RE: I am NOT a number ... I AM A FREE MAN!

From: Joseph Brunner (joe@affirmedsystems.com)
Date: Sun Jun 22 2008 - 22:29:27 ART


Rik-

DON'T QUIT!!!!

I failed 3 straight, then CRUSHED my fourth attempt!

God favors the steadfast!

Keep swinging... its only money, and believe me, NOTHING feels better than
getting the pass!

When you pass I'll send you a pair of Silver WWII general's stars...
to wear proudly as you thunder best practices down at the underlings!

-----Original Message-----
From: nobody@groupstudy.com [mailto:nobody@groupstudy.com] On Behalf Of Rik
Guyler
Sent: Sunday, June 22, 2008 8:49 PM
To: 'keith tokash'; ccielab@groupstudy.com
Subject: RE: I am NOT a number ... I AM A FREE MAN!

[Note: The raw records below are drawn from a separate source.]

(* ===== verification/Host.v ===== *)
(** What a node reads about its host ([src/crates/node/src/secondary/metrics.rs]): memory and processors from the files
    under /proc, and the round of the collector that caches them with the containers' usage. Files and the runtime's
    answers are inputs. The theorem composes a round with the heartbeat that is built from the cache. *)

From S2P Require Import Prelude Types Env Rpc World Ports Secondary.
Local Open Scope Z_scope.

(** * The files under /proc *)

Definition KIB : Z := 1024.
Definition parse_meminfo_kb (s : string) : Z :=
  let s := str_trim s in
  default 0 (parse_u64 (str_trim (trim_end_matches (String.length s) "kB" s))).
(** One line of /proc/meminfo: the totals read so far. *)
Definition meminfo_line (acc : Z * Z) (line : string) : Z * Z :=
  match strip_prefix "MemTotal:" line with
  | Some rest => (parse_meminfo_kb rest, acc.2)
  | None =>
      match strip_prefix "MemAvailable:" line with
      | Some rest => (acc.1, parse_meminfo_kb rest)
      | None => acc
      end
  end.
(** [None] is a file that cannot be read. *)
Definition read_linux_memory (meminfo : option string) : Z * Z :=
  match meminfo with
  | None => (0, 0)
  | Some contents =>
      let '(total, available) := foldl meminfo_line (0, 0) (str_lines contents) in
      (wrap64 (total * KIB), wrap64 (available * KIB))
  end.
Definition is_core_line (l : string) : bool := starts_with "cpu" l && negb (starts_with "cpu " l).
Definition read_linux_cpu (stat : option string) : f64 :=
  match stat with
  | None => f64_zero
  | Some contents => f64_of_Z (Z.of_nat (length (filterb is_core_line (str_lines contents))))
  end.
Definition no_resources : NodeResources := mkNodeResources f64_zero f64_zero 0 0.
(** [linux] is the platform the program was compiled for. *)
Definition read_host_resources (linux : bool) (meminfo stat : option string) : NodeResources :=
  if linux then
    let mem := read_linux_memory meminfo in
    let cpu := read_linux_cpu stat in
    mkNodeResources cpu cpu mem.1 mem.2
  else no_resources.

(** * The collector *)

Record MetricsCollector := mkMetricsCollector {
  mc_cache : NodeResources * list ContainerStats;
  mc_prev_cpu : gmap AllocId (f64 * Z);
}.
Definition MetricsCollector_new : MetricsCollector := mkMetricsCollector (no_resources, []) ∅.
(** What a tick of the interval finds. *)
Record HostReading := mkHostReading {
  hr_meminfo : option string;
  hr_stat : option string;
  hr_stats : result (list ContainerStats) string;
  hr_now : Z;
}.
(** One tick of [run]. *)
Definition collect_metrics (linux : bool) (r : HostReading) (c : MetricsCollector) : MetricsCollector :=
  let resources := read_host_resources linux (hr_meminfo r) (hr_stat r) in
  let raw_stats := match hr_stats r with Ok l => l | Err _ => [] end in
  let '(prev_cpu, rate_stats) := compute_cpu_rates raw_stats (mc_prev_cpu c) (hr_now r) in
  mkMetricsCollector (resources, rate_stats) prev_cpu.
(** [run] until it is cancelled, over the readings of its ticks. *)
Definition run_collector (linux : bool) (readings : list HostReading) : MetricsCollector :=
  foldl (λ c r, collect_metrics linux r c) MetricsCollector_new readings.
Definition current (c : MetricsCollector) : NodeResources * list ContainerStats := mc_cache c.

(** * Lemmas *)

(** A line of /proc/meminfo. *)
Definition meminfo_entry (key : string) (pad : nat) (kb : Z) : string := (key +:+ spaces pad +:+ pretty kb +:+ " kB")%string.
Definition other_line (l : string) : Prop := strip_prefix "MemTotal:" l = None ∧ strip_prefix "MemAvailable:" l = None.

Lemma kB_plain : plain_ends "kB".
Proof. split; [eexists _, "B"%string|eexists _, "k"%string]; (split; [|reflexivity]); done. Qed.
Lemma strip_kB_space s : strip_suffix "kB" (s +:+ " ")%string = None.
Proof. unfold strip_suffix. rewrite str_rev_app. by generalize (String.rev s). Qed.
Lemma parse_meminfo_entry pad kb : 0 ≤ kb ≤ u64_max → parse_meminfo_kb (spaces pad +:+ pretty kb +:+ " kB")%string = kb.
Proof.
  intros Hkb. unfold parse_meminfo_kb. assert (plain_ends (pretty kb)) as Hp by (apply plain_ends_pretty; lia).
  pose proof (str_trim_spaces pad 0 (pretty kb +:+ " " +:+ "kB")%string (plain_ends_glue _ _ _ Hp kB_plain)) as Ht.
  cbn [spaces] in Ht. rewrite str_app_nil_r in Ht. change (" " +:+ "kB")%string with " kB"%string in Ht. rewrite Ht.
  rewrite str_length_app, Nat.add_comm. change (String.length " kB") with 3%nat. cbn [plus trim_end_matches].
  assert (strip_suffix "kB" (pretty kb +:+ " kB")%string = Some (pretty kb +:+ " ")%string) as ->.
  { apply strip_suffix_Some. by rewrite str_app_assoc. }
  rewrite strip_kB_space. pose proof (str_trim_spaces 0 1 (pretty kb) Hp) as Ht'.
  cbn [spaces] in Ht'. rewrite str_app_nil_l, str_app_nil_r in Ht'. by rewrite Ht', parse_u64_pretty.
Qed.
Lemma meminfo_other ls acc : Forall other_line ls → foldl meminfo_line acc ls = acc.
Proof. induction 1 as [|l ls [H1 H2] _ IH]; [done|]. cbn [foldl]. unfold meminfo_line at 2. by rewrite H1, H2. Qed.
Lemma meminfo_total acc pad kb : 0 ≤ kb ≤ u64_max → meminfo_line acc (meminfo_entry "MemTotal:" pad kb) = (kb, acc.2).
Proof.
  intros Hkb. unfold meminfo_line, meminfo_entry. rewrite (proj2 (strip_prefix_Some _ _ _) eq_refl). by rewrite parse_meminfo_entry.
Qed.
Lemma meminfo_available acc pad kb : 0 ≤ kb ≤ u64_max → meminfo_line acc (meminfo_entry "MemAvailable:" pad kb) = (acc.1, kb).
Proof.
  intros Hkb. unfold meminfo_line, meminfo_entry. rewrite (proj2 (strip_prefix_Some "MemAvailable:" _ _) eq_refl).
  rewrite parse_meminfo_entry by done. by case_eq (strip_prefix "MemTotal:" ("MemAvailable:" +:+ spaces pad +:+ pretty kb +:+ " kB")%string).
Qed.
Lemma pretty_no_newline z : 0 ≤ z → str_has newline (pretty z) = false.
Proof.
  intros Hz. destruct (pretty_digits z Hz) as (d & ds & -> & Hds & _). induction Hds as [|e es He _ IH]; [done|].
  cbn [digits_str foldr str_has]. fold (digits_str es). rewrite IH, orb_false_r. apply bool_decide_eq_false. intros Heq.
  pose proof (digit_char_plain e He) as Hpl. by rewrite Heq in Hpl.
Qed.
Lemma meminfo_entry_plain key pad kb : 0 ≤ kb → str_has newline key = false → plain_line (meminfo_entry key pad kb).
Proof.
  intros Hkb Hkey. unfold meminfo_entry. split.
  - rewrite !str_has_app, Hkey, pretty_no_newline by done. induction pad as [|pad IH]; [done|]. exact IH.
  - unfold strip_cr, strip_suffix. rewrite <-!str_app_assoc, str_rev_app. by generalize (String.rev ((key +:+ spaces pad) +:+ pretty kb)).
Qed.
Lemma filterb_none {A} (p : A → bool) l : Forall (λ x, p x = false) l → filterb p l = [].
Proof. induction 1 as [|x l Hx _ IH]; [done|]. simpl. by rewrite Hx. Qed.
Lemma filterb_all {A} (p : A → bool) l : Forall (λ x, p x = true) l → filterb p l = l.
Proof. induction 1 as [|x l Hx _ IH]; [done|]. simpl. by rewrite Hx, IH. Qed.

(** What a Linux kernel writes: the totals among other lines of /proc/meminfo, and in /proc/stat a line for all
    processors, one for each, and others. *)
Record linux_meminfo (t a : Z) (contents : string) : Prop := {
  lm_lines : ∃ pre pad mid pad' post,
    contents = text_lines (pre ++ meminfo_entry "MemTotal:" pad t :: mid ++ meminfo_entry "MemAvailable:" pad' a :: post) ∧
    Forall plain_line (pre ++ mid ++ post) ∧ Forall other_line (pre ++ mid ++ post);
  lm_total : 0 ≤ t < 2 ^ 54;
  lm_available : 0 ≤ a < 2 ^ 54;
}.
Record linux_stat (cores : nat) (contents : string) : Prop := {
  ls_lines : ∃ total each rest,
    contents = text_lines (("cpu " +:+ total)%string :: each ++ rest) ∧ length each = cores ∧
    Forall plain_line (("cpu " +:+ total)%string :: each ++ rest) ∧
    Forall (λ l, is_core_line l = true) each ∧ Forall (λ l, starts_with "cpu" l = false) rest;
}.
Lemma linux_memory_read t a contents : linux_meminfo t a contents → read_linux_memory (Some contents) = (t * KIB, a * KIB).
Proof.
  intros [(pre & pad & mid & pad' & post & -> & Hplain & Hother) Ht Ha].
  rewrite !Forall_app in Hplain, Hother. destruct Hplain as (Hp1 & Hp2 & Hp3), Hother as (Ho1 & Ho2 & Ho3).
  unfold read_linux_memory. rewrite str_lines_text.
  - rewrite foldl_app, (meminfo_other pre) by done. cbn [foldl]. rewrite meminfo_total by (unfold u64_max; lia).
    rewrite foldl_app, (meminfo_other mid) by done. cbn [foldl]. rewrite meminfo_available by (unfold u64_max; lia).
    rewrite meminfo_other by done. cbn [fst snd]. unfold KIB. by rewrite !wrap64_small by (unfold u64_max; lia).
  - apply Forall_app. split; [done|]. constructor; [apply meminfo_entry_plain; [lia|reflexivity]|].
    apply Forall_app. split; [done|]. constructor; [apply meminfo_entry_plain; [lia|reflexivity]|done].
Qed.
Lemma linux_cpu_read cores contents : linux_stat cores contents → read_linux_cpu (Some contents) = f64_of_Z (Z.of_nat cores).
Proof.
  intros [(total & each & rest & -> & <- & Hplain & Heach & Hrest)]. unfold read_linux_cpu. rewrite str_lines_text by done.
  cbn [filterb]. assert (is_core_line ("cpu " +:+ total) = false) as ->.
  { unfold is_core_line. apply andb_false_iff. right. apply negb_false_iff, starts_with_true. by eexists. }
  rewrite filterb_app, (filterb_all _ each), (filterb_none _ rest), app_nil_r; [done| |done].
  apply (Forall_impl _ _ _ Hrest). intros l Hl. unfold is_core_line. by rewrite Hl.
Qed.

(** * Theorems *)

(** On a Linux host whose /proc/meminfo gives [t] and [a] kilobytes of total and available memory and whose /proc/stat lists
    [cores] processors, the cache after a tick has exactly these, in bytes; and the heartbeat built from it announces that
    many processors, all of the memory, and as available what the node's allocations do not reserve, whatever the host's
    own figure says. *)
Theorem heartbeat_from_host `{HashIter} readings r meminfo stat t a cores node m :
  hr_meminfo r = Some meminfo → hr_stat r = Some stat → linux_meminfo t a meminfo → linux_stat cores stat →
  let metrics := current (run_collector true (readings ++ [r])) in
  let hb := heartbeat node metrics m in
  metrics.1 = mkNodeResources (f64_of_Z (Z.of_nat cores)) (f64_of_Z (Z.of_nat cores)) (t * 1024) (a * 1024) ∧
  cpu_total (hb_resources hb) = f64_of_Z (Z.of_nat cores) ∧
  memory_total (hb_resources hb) = t * 1024 ∧
  memory_available (hb_resources hb) = Z.max 0 (t * 1024 - total_reserved_memory m).
Proof.
  intros Hmem Hstat Ht Hc. cbn zeta. unfold run_collector. rewrite foldl_snoc. unfold collect_metrics.
  rewrite Hmem, Hstat. unfold read_host_resources. rewrite (linux_memory_read t a), (linux_cpu_read cores) by done.
  by destruct (compute_cpu_rates _ _ _) as [prev stats].
Qed.

(** * Witnesses *)

Definition host_meminfo : string :=
  text_lines [meminfo_entry "MemTotal:" 7 16384; meminfo_entry "MemFree:" 7 100; meminfo_entry "MemAvailable:" 4 8192].
Definition host_stat : string := text_lines ["cpu  10 0 3 4"; "cpu0 5 0 1 2"; "cpu1 5 0 2 2"; "intr 42"].
Lemma heartbeat_from_host_witness :
  memory_total (hb_resources (@heartbeat stored_order (mkNodeId "n")
    (current (run_collector true [mkHostReading (Some host_meminfo) (Some host_stat) (Ok []) 0])) ∅)) = 16777216.
Proof.
  refine (proj1 (proj2 (proj2 (@heartbeat_from_host stored_order [] (mkHostReading (Some host_meminfo) (Some host_stat) (Ok []) 0)
    host_meminfo host_stat 16384 8192 2 (mkNodeId "n") ∅ eq_refl eq_refl _ _)))).
  - constructor; [|lia|lia]. exists [], 7%nat, [meminfo_entry "MemFree:" 7 100], 4%nat, []. split_and!; [reflexivity| |];
      repeat constructor.
  - constructor. exists " 10 0 3 4"%string, ["cpu0 5 0 1 2"; "cpu1 5 0 2 2"]%string, ["intr 42"]%string.
    split_and!; [reflexivity|reflexivity| | |]; repeat constructor.
Defined.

Keith, your email is an inspiration to me. I failed my third lab last month
and I've been on the edge of tossing everything and moving on. But after
reading your email I found that our study experiences were very similar,
including choice of learning (IE and Narbik) and poor mock lab scores. We
obviously had different end results but I guess I'm inspired by the thought
that as similar as our prep was it must not have been that poor and so if
you can get through this then I should be able to get through this as well
(I hope that came out sounding okay ;-).

Congrats man and welcome back to life!

Rik

-----Original Message-----
From: nobody@groupstudy.com [mailto:nobody@groupstudy.com] On Behalf Of
keith tokash
Sent: Friday, June 20, 2008 2:30 AM
To: ccielab@groupstudy.com
Subject: I am NOT a number ... I AM A FREE MAN!

I am NOT a number ... I AM A FREE MAN!

w00tness! I am now CCIE #21236! My life! Oh how I've missed thee.

Oi vey what a ride. I worked harder on this than I did on anything in my
entire life, so I'm going to take my time with the email. Sort of a victory
lap. After 13.5 months of studying, I can burn an hour typing.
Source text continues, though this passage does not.